Mission Beach is a is part of the city of San Diego, California. It is a neighborhood that was built on a sandbar in between the Pacific Ocean and Mission Bay.
Famous attractions near Mission Beach are Sea World in Mission Bay Park and the historic amusement park Belmont Park in South Mission Beach. Belmont Park was originally built as the Mission Beach
Amusement Center by John D. Spreckels in 1925 to encourage real estate sales and to sponsor his electric railway. Belmont Park now has the original wooden Giant Dipper Roller Coaster and also has
newer rides such as Tilt a Whirl, Chaos, Krazy Kars, The Beach Blaster,the FlowRider at Wave House, Liberty Carousel, Vertical Plunge, The Chaos, and Crazy Submarine.
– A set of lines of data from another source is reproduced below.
(* ===== verification/Ledger.v ===== *)
(** * Ledger values: BIN/IIN identifiers and decimal amounts

    [Ledger::is_valid_bin_iin] (src/ledger/KzIdentifiers.hpp) with its check
    digit, and the text form of a ledger amount: [parse_tiyn] and
    [format_tiyn] (src/ledger/JournalService.hpp). *)
From Stdlib Require Import ZArith Lia Ascii String.
From S2P Require Import Prelude.
Open Scope string_scope.
Open Scope Z_scope.

Module KzIdentifiers.

Definition w1 : list Z := [1; 2; 3; 4; 5; 6; 7; 8; 9; 10; 11].
Definition w2 : list Z := [3; 4; 5; 6; 7; 8; 9; 10; 11; 1; 2].

(** The digit loop: [None] at the first byte that is no digit. *)
Fixpoint digits_of (s : string) : option (list Z) :=
  match s with
  | EmptyString => Some []
  | String c s' => if is_digit c then ds ← digits_of s'; Some ((code c - 48) :: ds) else None
  end.

(** The lambda [weighted]: the first eleven digits against a weight system. *)
Definition weighted (d w : list Z) : Z := Z.rem (zsum (zip_with Z.mul d w)) 11.

(** [is_valid_bin_iin]: src/ledger/KzIdentifiers.hpp:9-33. *)
Definition is_valid_bin_iin (id : string) : outcome bool :=
  if negb (size id =? 12)%nat then Ok false
  else match digits_of id with
       | None => Ok false
       | Some d =>
           last ← at_ d 11;
           let s := weighted d w1 in
           if s =? 10 then
             let s2 := weighted d w2 in
             if s2 =? 10 then Ok false else Ok (last =? s2)
           else Ok (last =? s)
       end.

Definition is_dec (z : Z) : Prop := 0 <= z <= 9.

(** The decision on twelve digits. *)
Definition check (d : list Z) : bool :=
  match d !! 11%nat with
  | None => false
  | Some last =>
      if weighted d w1 =? 10 then negb (weighted d w2 =? 10) && (last =? weighted d w2)
      else last =? weighted d w1
  end.

Lemma digits_of_spec s d :
  digits_of s = Some d -> length d = size s /\ Forall is_dec d.
Proof.
  unfold size. revert d. induction s as [|c s IH]; intros d H; simpl in H.
  - injection H as <-. by split.
  - destruct (is_digit c) eqn:Hc; [|done]. destruct (digits_of s) as [ds|]; [|done].
    simpl in H. injection H as <-. destruct (IH ds eq_refl) as [Hl Hf]. simpl.
    split; [by rewrite Hl|]. constructor; [|done]. unfold is_digit, is_dec in *. lia.
Qed.

(** The function is total: no index leaves the array. *)
Lemma is_valid_check id :
  is_valid_bin_iin id = Ok (match digits_of id with
                            | Some d => (size id =? 12)%nat && check d | None => false end).
Proof.
  unfold is_valid_bin_iin, check. destruct (Nat.eqb_spec (size id) 12) as [Hs|Hs]; simpl.
  - destruct (digits_of id) as [d|] eqn:Hd; [|done].
    destruct (digits_of_spec _ _ Hd) as [Hl _].
    unfold at_. simpl. change (Z.to_nat 11) with 11%nat. change (Pos.to_nat 11) with 11%nat.
    destruct (lookup_lt_is_Some_2 d 11 ltac:(lia)) as [x ->]. simpl.
    repeat case_match; simpl; (done || lia).
  - by destruct (digits_of id).
Qed.
(** A new entry with its lines keeps the books. *)
Lemma new_entry_ok d d' eid row rs :
  ledger_inv d -> eid = gen_random_uuid (db_seq d) ->
  db_entries d' = <[eid := row]> (db_entries d) -> db_lines d' = (db_lines d ++ rs)%list ->
  db_orgs d' = db_orgs d -> (db_seq d < db_seq d')%nat ->
  er_org row ∈ db_orgs d -> er_status row = "draft" ->
  date_in (er_date row) = Some (er_date row) ->
  Forall (fun r => lr_entry r = eid /\ lr_org r = er_org row /\ row_valid r) rs ->
  diff rs = 0 ->
  ledger_inv d' /\ evolves d d' /\ lines_of d' eid = rs.
Proof.
  intros Hi -> He Hl Ho Hq Hro Hrs Hdate Hrows Hd. pose proof (fresh_uuid d Hi) as Hfr.
  set (eid := gen_random_uuid (db_seq d)) in *.
  assert (Hent : Forall (fun r => lr_entry r = eid) rs) by (eapply Forall_impl; [exact Hrows | by intros ? (? & _)]).
  assert (Hlo : forall x, lines_of d' x = if decide (x = eid) then rs else lines_of d x).
  { intros x. unfold lines_of. rewrite Hl, (filter_entry_app _ _ x eid Hent). case_decide; [|done].
    subst x. pose proof (fresh_no_lines d eid Hi Hfr) as Hn. unfold lines_of in Hn. by rewrite Hn. }
  split; [|split].
  - split.
    + intros x e. rewrite He, Hlo. unfold has_lines. rewrite Hlo. intros Hx.
      case_decide as Hxe.
      * subst x. rewrite lookup_insert_eq in Hx. injection Hx as <-. rewrite Hrs.
        split; [rewrite elem_of_cons; by left|]. split; [done|]. done.
      * rewrite lookup_insert_ne in Hx by done. exact (inv_entry d Hi x e Hx).
    + intros l. rewrite Hl, elem_of_app. intros [Hin|Hin].
      * destruct (inv_line d Hi l Hin) as (H1 & e & He2 & H3). split; [done|].
        exists e. rewrite He, lookup_insert_ne by congruence. done.
      * rewrite Forall_forall in Hrows. destruct (Hrows l Hin) as (H1 & H2 & H3).
        split; [done|]. exists row. rewrite He, H1, lookup_insert_eq. done.
    + intros x e. rewrite He. destruct (decide (x = eid)) as [->|Hx].
      * intros _. exists (db_seq d). done.
      * rewrite lookup_insert_ne by done. intros Hxe. destruct (inv_fresh d Hi x e Hxe) as (k & Hk & ->).
        exists k. split; [lia | done].
    + intros x e. rewrite He, Ho. destruct (decide (x = eid)) as [->|Hx].
      * rewrite lookup_insert_eq. intros [= <-]. done.
      * rewrite lookup_insert_ne by done. apply (inv_org d Hi).
    + intros x e. rewrite He. destruct (decide (x = eid)) as [->|Hx].
      * rewrite lookup_insert_eq. intros [= <-]. done.
      * rewrite lookup_insert_ne by done. apply (inv_date d Hi).
  - intros x e Hx Hs. exists e. rewrite He, lookup_insert_ne by congruence.
    rewrite Hlo. rewrite decide_False by congruence. repeat split; auto.
  - rewrite Hlo. by rewrite decide_True.
Qed.

(** A legal status change keeps the books. *)
Lemma status_change_ok d eid e to :
  ledger_inv d -> db_entries d !! eid = Some e ->
  (er_status e = "draft" /\ to = "posted" /\ has_lines d eid = true \/
   er_status e = "posted" /\ to = "reversed") ->
  let d' := with_entries <[eid := set_status e to]> d in
  ledger_inv d' /\ evolves d d'.
Proof.
  intros Hi He Hc d'.
  assert (Hlo : forall x, lines_of d' x = lines_of d x) by done.
  destruct (inv_entry d Hi eid e He) as (Hst & Hbal & Hhas). split.
  - split.
    + intros x f. unfold d'. simpl. destruct (decide (x = eid)) as [->|Hx].
      * rewrite lookup_insert_eq. intros [= <-]. simpl. rewrite Hlo. split.
        { destruct Hc as [(_ & -> & _)|(_ & ->)]; rewrite !elem_of_cons; auto. }
        split; [done|]. intros _. destruct Hc as [(_ & _ & H)|(Hp & _)]; [exact H|].
        apply Hhas. rewrite Hp. discriminate.
      * rewrite lookup_insert_ne by done. apply (inv_entry d Hi).
    + intros l Hl. destruct (inv_line d Hi l Hl) as (H1 & f & Hf & H3).
      split; [done|]. unfold d'. simpl. destruct (decide (lr_entry l = eid)) as [Hx|Hx].
      * exists (set_status e to). rewrite Hx, lookup_insert_eq. split; [done|]. simpl. congruence.
      * exists f. by rewrite lookup_insert_ne.
    + intros x f. unfold d'. simpl. destruct (decide (x = eid)) as [->|Hx].
      * intros _. exact (inv_fresh d Hi eid e He).
      * rewrite lookup_insert_ne by done. apply (inv_fresh d Hi).
    + intros x f. unfold d'. simpl. destruct (decide (x = eid)) as [->|Hx].
      * rewrite lookup_insert_eq. intros [= <-]. exact (inv_org d Hi eid e He).
      * rewrite lookup_insert_ne by done. apply (inv_org d Hi).
    + intros x f. unfold d'. simpl. destruct (decide (x = eid)) as [->|Hx].
      * rewrite lookup_insert_eq. intros [= <-]. exact (inv_date d Hi eid e He).
      * rewrite lookup_insert_ne by done. apply (inv_date d Hi).
  - intros x f Hx Hs. destruct (decide (x = eid)) as [->|Hne].
    + exists (set_status e to). unfold d'. simpl. rewrite lookup_insert_eq. simplify_eq.
      repeat split; auto. right. destruct Hc as [(Hp & _)|(Hp & ->)]; [congruence | done].
    + exists f. unfold d'. simpl. rewrite lookup_insert_ne by done. repeat split; auto.
Qed.

Lemma tick_inv d : ledger_inv d <-> ledger_inv (tick d).
Proof. split; intros [H1 H2 H3 H4 H5]; split; auto. Qed.

(** ** Database accesses of a service call *)

(** What any access may find afterwards. *)
Definition keeps : World -> World -> Prop := guarded ledger_inv evolves.
Definition safe {A} : st World A -> Prop := guards ledger_inv evolves.

Lemma next_keeps w : ledger_inv (w_db w) -> env_ok w -> keeps w (next w).
Proof. apply next_guarded, _. Qed.
(** The schema of a compiled template. *)
Lemma compiled_schema l c : compile (JArray l) = Ok (inr c) ->
  exists ps req, schema c = JObject [("properties", JObject ps); ("required", req); ("type", JString "object")] /\
    Forall (fun e => plain e.2) ps /\
    forall k, k ∈ names_of l -> is_valid_field k = true /\ is_Some (obj_get k ps).
Proof.
  intros (a & _ & _ & E & _ & ->)%compile_ok. destruct (declares_blocks l 0 _ _ _ E) as [Hp Hd].
  exists (properties a), (JArray (required a)). split; [done|]. split; [apply Hp, Forall_nil_2|]. intros k Hk. apply Hd. by left.
Qed.

(** C26: The code reads nothing the schema does not declare.  Whatever blocks compile, read
    the Typst source that comes out, past its comments and string literals: every name
    that follows [d.] in it (the calls of a method, [d.at] with its default, aside) is a
    valid identifier and a property of the schema the compiler gives with the source. *)
Theorem reads_are_declared l c k : compile (JArray l) = Ok (inr c) -> k ∈ reads (source c) ->
  is_valid_field k = true /\ exists ps, member "properties" (schema c) = Some (JObject ps) /\ is_Some (obj_get k ps).
Proof.
  intros E Hk. rewrite (compiled_reads _ _ E) in Hk. destruct (compiled_schema _ _ E) as (ps & req & -> & _ & H).
  destruct (H k Hk) as [Hv Hd]. split; [done|]. by exists ps.
Qed.

(** ** Concrete templates *)

Definition sample : list json := [
  JObject [("title", JString "Акт #1"); ("type", JString "header")];
  JObject [("rows", JArray [JObject [("field", JString "number"); ("label", JString "№")];
                            JObject [("label", JString "БИН"); ("variable", JString "org.bin")]]);
           ("type", JString "fields")]].

Definition sample_out : Compiled :=
  match compile (JArray sample) with Ok (inr c) => c | _ => mkCompiled "" JNull JNull "" end.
A lot of the original homes in Mission Beach were built in the 1930s and ’40s as summer cottages. Because of lack of work with developing on sand, Mission Beach developed after than the next community of Ocean Beach to the south and Pacific Beach to the north. In 1914, stimulated by land sales in those neighboring communities and a new bridge linking Mission Beach with Ocean
Beach, John D. Spreckels put up small lots for sale. because of that, Mission Beach is the most heavily populated residential community in San Diego with land use designation across the most of its land section of 36 dwelling units per acre it has small lots in the town.
Mission Beach expands nearly two miles of beach front. It is joined by the San Diego River estuary on the south, the community of Pacific Beach on the north, Mission Bay Park on the east. The boardwalk runs along the sandy beaches on both of the ocean beach and bay sides of the neighborhood and a peninsula. The main street in Mission Beach is Mission Boulevard.
The neighborhood is split between South Mission, North Mission. The Mission Beach Plunge in Belmont Park opened in May 1925 as the Natatorium, Designed by architect Frank Walter Stevenson.
The 60-foot swimming pool was at the time the largest salt-water pool in the world, holding 400,000 gallons. The Plunge building enclosing the pool was designed after the Spanish Renaissance architecture of San Diego’s Balboa Park. The roof of the building rolled open to make it both an indoor and outdoor pool. The Mission Beach Plunge and the Giant Dipper are the only remaining attractions left from Spreckels’ original park; the other structures were razed in the late 1980s.
Mission Beach offers opportunities to participate in bicycling, sunbathing, surfing, skateboarding, horseshoes, Frisbee tossing, and other outdoor activities. “Skate This!” a local skating club, performs for free on weekends, Showing off skateboarding tricks and dancing on both rollerblades and traditional skates.